(** [ErrorCode::get], the discriminant of the enumeration. *)
Definition ErrorCode_get (e : ErrorCode) : Z :=
  match e with
  | OperationNotPermitted => Errno.value Errno.EPERM
  | NoSuchEntry => Errno.value Errno.ENOENT
  | NoSuchProcess => Errno.value Errno.ESRCH
  | Interrupted => Errno.value Errno.EINTR
  | IoErr => Errno.value Errno.EIO
  | NoSuchDeviceOrAddress => Errno.value Errno.ENXIO
  | TooBig => Errno.value Errno.E2BIG
  | InvalidExecutableFormat => Errno.value Errno.ENOEXEC
  | BadFile => Errno.value Errno.EBADF
  | NoChildProcess => Errno.value Errno.ECHILD
  | TryAgain => Errno.value Errno.EAGAIN
  | OutOfMemory => Errno.value Errno.ENOMEM
  | PermissionDenied => Errno.value Errno.EACCES
  | BadAddress => Errno.value Errno.EFAULT
  | NotBlockDevice => Errno.value Errno.ENOTBLK
  | ResourceBusy => Errno.value Errno.EBUSY
  | EntryExists => Errno.value Errno.EEXIST
  | CrossDeviceLink => Errno.value Errno.EXDEV
  | NoSuchDevice => Errno.value Errno.ENODEV
  | InvalidDirectory => Errno.value Errno.ENOTDIR
  | IsDirectory => Errno.value Errno.EISDIR
  | InvalidArgument => Errno.value Errno.EINVAL
  | FileTableOVerflow => Errno.value Errno.ENFILE
  | TooManyOpenFiles => Errno.value Errno.EMFILE
  | NotTerminal => Errno.value Errno.ENOTTY
  | TextFileBusy => Errno.value Errno.ETXTBSY
  | FileTooLarge => Errno.value Errno.EFBIG
  | NoSpaceOnDevice => Errno.value Errno.ENOSPC
  | IllegalSeek => Errno.value Errno.ESPIPE
  | ReadOnlyFileSystem => Errno.value Errno.EROFS
  | TooManyLinks => Errno.value Errno.EMLINK
  | BrokenPipe => Errno.value Errno.EPIPE
  | MathArgDomainErr => Errno.value Errno.EDOM
  | ValueOutOfRange => Errno.value Errno.ERANGE
  | NoMessageAvailable => Errno.value Errno.ENOMSG
  | IdentifierRemoved => Errno.value Errno.EIDRM
  | OutOfRangeChannel => Errno.value Errno.ECHRNG
  | Level2NotSynchronized => Errno.value Errno.EL2NSYNC
  | Level3Halted => Errno.value Errno.EL3HLT
  | Level3Reset => Errno.value Errno.EL3RST
  | InvalidLinkNumber => Errno.value Errno.ELNRNG
  | InvalidProtocolDriver => Errno.value Errno.EUNATCH
  | NoStructAvailable => Errno.value Errno.ENOCSI
  | Level2Halted => Errno.value Errno.EL2HLT
  | Deadlock => Errno.value Errno.EDEADLK
  | LockNotAvailable => Errno.value Errno.ENOLCK
  | InvalidExchange => Errno.value Errno.EBADE
  | InvalidRequestDescriptor => Errno.value Errno.EBADR
  | ExchangeFull => Errno.value Errno.EXFULL
  | InvalidAnode => Errno.value Errno.ENOANO
  | InvalidRequestCode => Errno.value Errno.EBADRQC
  | InvalidSlot => Errno.value Errno.EBADSLT
  | DeadlockWouldOccur => Errno.value Errno.EDEADLOCK
  | BadFontFormat => Errno.value Errno.EBFONT
  | NoStreamDeviceAvailable => Errno.value Errno.ENOSTR
  | NoDataAvailable => Errno.value Errno.ENODATA
  | TimerExpired => Errno.value Errno.ETIME
  | NoStreamResources => Errno.value Errno.ENOSR
  | NoNetwork => Errno.value Errno.ENONET
  | MissingPackage => Errno.value Errno.ENOPKG
  | RemoteObject => Errno.value Errno.EREMOTE
  | NoLink => Errno.value Errno.ENOLINK
  | AdvertiseErr => Errno.value Errno.EADV
  | MountErr => Errno.value Errno.ESRMNT
  | CommunicationErr => Errno.value Errno.ECOMM
  | ProtocolErr => Errno.value Errno.EPROTO
  | MultipleHopAttemped => Errno.value Errno.EMULTIHOP
  | InodeRemote => Errno.value Errno.ELBIN
  | RfsErr => Errno.value Errno.EDOTDOT
  | InvalidMessage => Errno.value Errno.EBADMSG
  | InvalidFileType => Errno.value Errno.EFTYPE
  | NonUniqueName => Errno.value Errno.ENOTUNIQ
  | InvalidFileDescriptor => Errno.value Errno.EBADFD
  | RemoteAddressChanged => Errno.value Errno.EREMCHG
  | LibraryAccessErr => Errno.value Errno.ELIBACC
  | InvalidLibraryAccess => Errno.value Errno.ELIBBAD
  | CorruptedLibSection => Errno.value Errno.ELIBSCN
  | ExcessiveLibraryLinkCount => Errno.value Errno.ELIBMAX
  | InvalidExecSharedLibrary => Errno.value Errno.ELIBEXEC
  | InvalidSysCall => Errno.value Errno.ENOSYS
  | DirectoryNotEmpty => Errno.value Errno.ENOTEMPTY
  | NameTooLong => Errno.value Errno.ENAMETOOLONG
  | SymbolicLinkLoop => Errno.value Errno.ELOOP
  | OperationNotSupportedOnSocket => Errno.value Errno.EOPNOTSUPP
  | ProtocolFamilyNotSupported => Errno.value Errno.EPFNOSUPPORT
  | ConnectionReset => Errno.value Errno.ECONNRESET
  | NoBufferSpace => Errno.value Errno.ENOBUFS
  | AddressFamilyNotSupported => Errno.value Errno.EAFNOSUPPORT
  | BadProtocolType => Errno.value Errno.EPROTOTYPE
  | NotSocketFile => Errno.value Errno.ENOTSOCK
  | ProtocolOptionNotAvailable => Errno.value Errno.ENOPROTOOPT
  | TransportEndpointShutdown => Errno.value Errno.ESHUTDOWN
  | ConnectionRefused => Errno.value Errno.ECONNREFUSED
  | AddressInUse => Errno.value Errno.EADDRINUSE
  | ConnectionAborted => Errno.value Errno.ECONNABORTED
  | NetworkUnreachable => Errno.value Errno.ENETUNREACH
  | NetworkDown => Errno.value Errno.ENETDOWN
  | OperationTimedOut => Errno.value Errno.ETIMEDOUT
  | HostDown => Errno.value Errno.EHOSTDOWN
  | HostUnreachable => Errno.value Errno.EHOSTUNREACH
  | OperationInProgress => Errno.value Errno.EINPROGRESS
  | OperationAlreadyInProgress => Errno.value Errno.EALREADY
  | DestinationAddressRequired => Errno.value Errno.EDESTADDRREQ
  | MessageTooLong => Errno.value Errno.EMSGSIZE
  | ProtocolNotSupported => Errno.value Errno.EPROTONOSUPPORT
  | SocketTypeNotSupported => Errno.value Errno.ESOCKTNOSUPPORT
  | AddressNotAvailable => Errno.value Errno.EADDRNOTAVAIL
  | NetworkReset => Errno.value Errno.ENETRESET
  | TransportEndpointConnected => Errno.value Errno.EISCONN
  | TransportEndpointNotConnected => Errno.value Errno.ENOTCONN
  | TooManyReferences => Errno.value Errno.ETOOMANYREFS
  | TooManyUsers => Errno.value Errno.EUSERS
  | QuotaExceeded => Errno.value Errno.EDQUOT
  | StaleHandle => Errno.value Errno.ESTALE
  | OperationNotSupported => Errno.value Errno.ENOTSUP
  | MediumNotFound => Errno.value Errno.ENOMEDIUM
  | IllegalByteSequence => Errno.value Errno.EILSEQ
  | ValueOverflow => Errno.value Errno.EOVERFLOW
  | OperationCanceled => Errno.value Errno.ECANCELED
  | UnrecoverableState => Errno.value Errno.ENOTRECOVERABLE
  | DeadOwner => Errno.value Errno.EOWNERDEAD
  | StreamPipeErr => Errno.value Errno.ESTRPIPE
  end.

(** [i32::checked_abs]: no positive counterpart for [i32::MIN]. *)
Definition i32_min : Z := - 2 ^ 31.
Definition i32_checked_abs (v : Z) : option Z :=
  if v =? i32_min then None else Some (Z.abs v).

Definition invalid_error_code (value : Z) : Error :=
  mkError InvalidArgument "invalid error code".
***
> _WHAT YOU HAVE TO DO_
Print only what lies in the material above starting at the line with "InvalidExchange => Errno.value Errno.EBADE" and ending at the line with "NotSocketFile => Errno.value Errno.ENOTSOCK", every line exactly as given.

> _YOUR SOLUTION_
  | InvalidExchange => Errno.value Errno.EBADE
  | InvalidRequestDescriptor => Errno.value Errno.EBADR
  | ExchangeFull => Errno.value Errno.EXFULL
  | InvalidAnode => Errno.value Errno.ENOANO
  | InvalidRequestCode => Errno.value Errno.EBADRQC
  | InvalidSlot => Errno.value Errno.EBADSLT
  | DeadlockWouldOccur => Errno.value Errno.EDEADLOCK
  | BadFontFormat => Errno.value Errno.EBFONT
  | NoStreamDeviceAvailable => Errno.value Errno.ENOSTR
  | NoDataAvailable => Errno.value Errno.ENODATA
  | TimerExpired => Errno.value Errno.ETIME
  | NoStreamResources => Errno.value Errno.ENOSR
  | NoNetwork => Errno.value Errno.ENONET
  | MissingPackage => Errno.value Errno.ENOPKG
  | RemoteObject => Errno.value Errno.EREMOTE
  | NoLink => Errno.value Errno.ENOLINK
  | AdvertiseErr => Errno.value Errno.EADV
  | MountErr => Errno.value Errno.ESRMNT
  | CommunicationErr => Errno.value Errno.ECOMM
  | ProtocolErr => Errno.value Errno.EPROTO
  | MultipleHopAttemped => Errno.value Errno.EMULTIHOP
  | InodeRemote => Errno.value Errno.ELBIN
  | RfsErr => Errno.value Errno.EDOTDOT
  | InvalidMessage => Errno.value Errno.EBADMSG
  | InvalidFileType => Errno.value Errno.EFTYPE
  | NonUniqueName => Errno.value Errno.ENOTUNIQ
  | InvalidFileDescriptor => Errno.value Errno.EBADFD
  | RemoteAddressChanged => Errno.value Errno.EREMCHG
  | LibraryAccessErr => Errno.value Errno.ELIBACC
  | InvalidLibraryAccess => Errno.value Errno.ELIBBAD
  | CorruptedLibSection => Errno.value Errno.ELIBSCN
  | ExcessiveLibraryLinkCount => Errno.value Errno.ELIBMAX
  | InvalidExecSharedLibrary => Errno.value Errno.ELIBEXEC
  | InvalidSysCall => Errno.value Errno.ENOSYS
  | DirectoryNotEmpty => Errno.value Errno.ENOTEMPTY
  | NameTooLong => Errno.value Errno.ENAMETOOLONG
  | SymbolicLinkLoop => Errno.value Errno.ELOOP
  | OperationNotSupportedOnSocket => Errno.value Errno.EOPNOTSUPP
  | ProtocolFamilyNotSupported => Errno.value Errno.EPFNOSUPPORT
  | ConnectionReset => Errno.value Errno.ECONNRESET
  | NoBufferSpace => Errno.value Errno.ENOBUFS
  | AddressFamilyNotSupported => Errno.value Errno.EAFNOSUPPORT
  | BadProtocolType => Errno.value Errno.EPROTOTYPE
  | NotSocketFile => Errno.value Errno.ENOTSOCK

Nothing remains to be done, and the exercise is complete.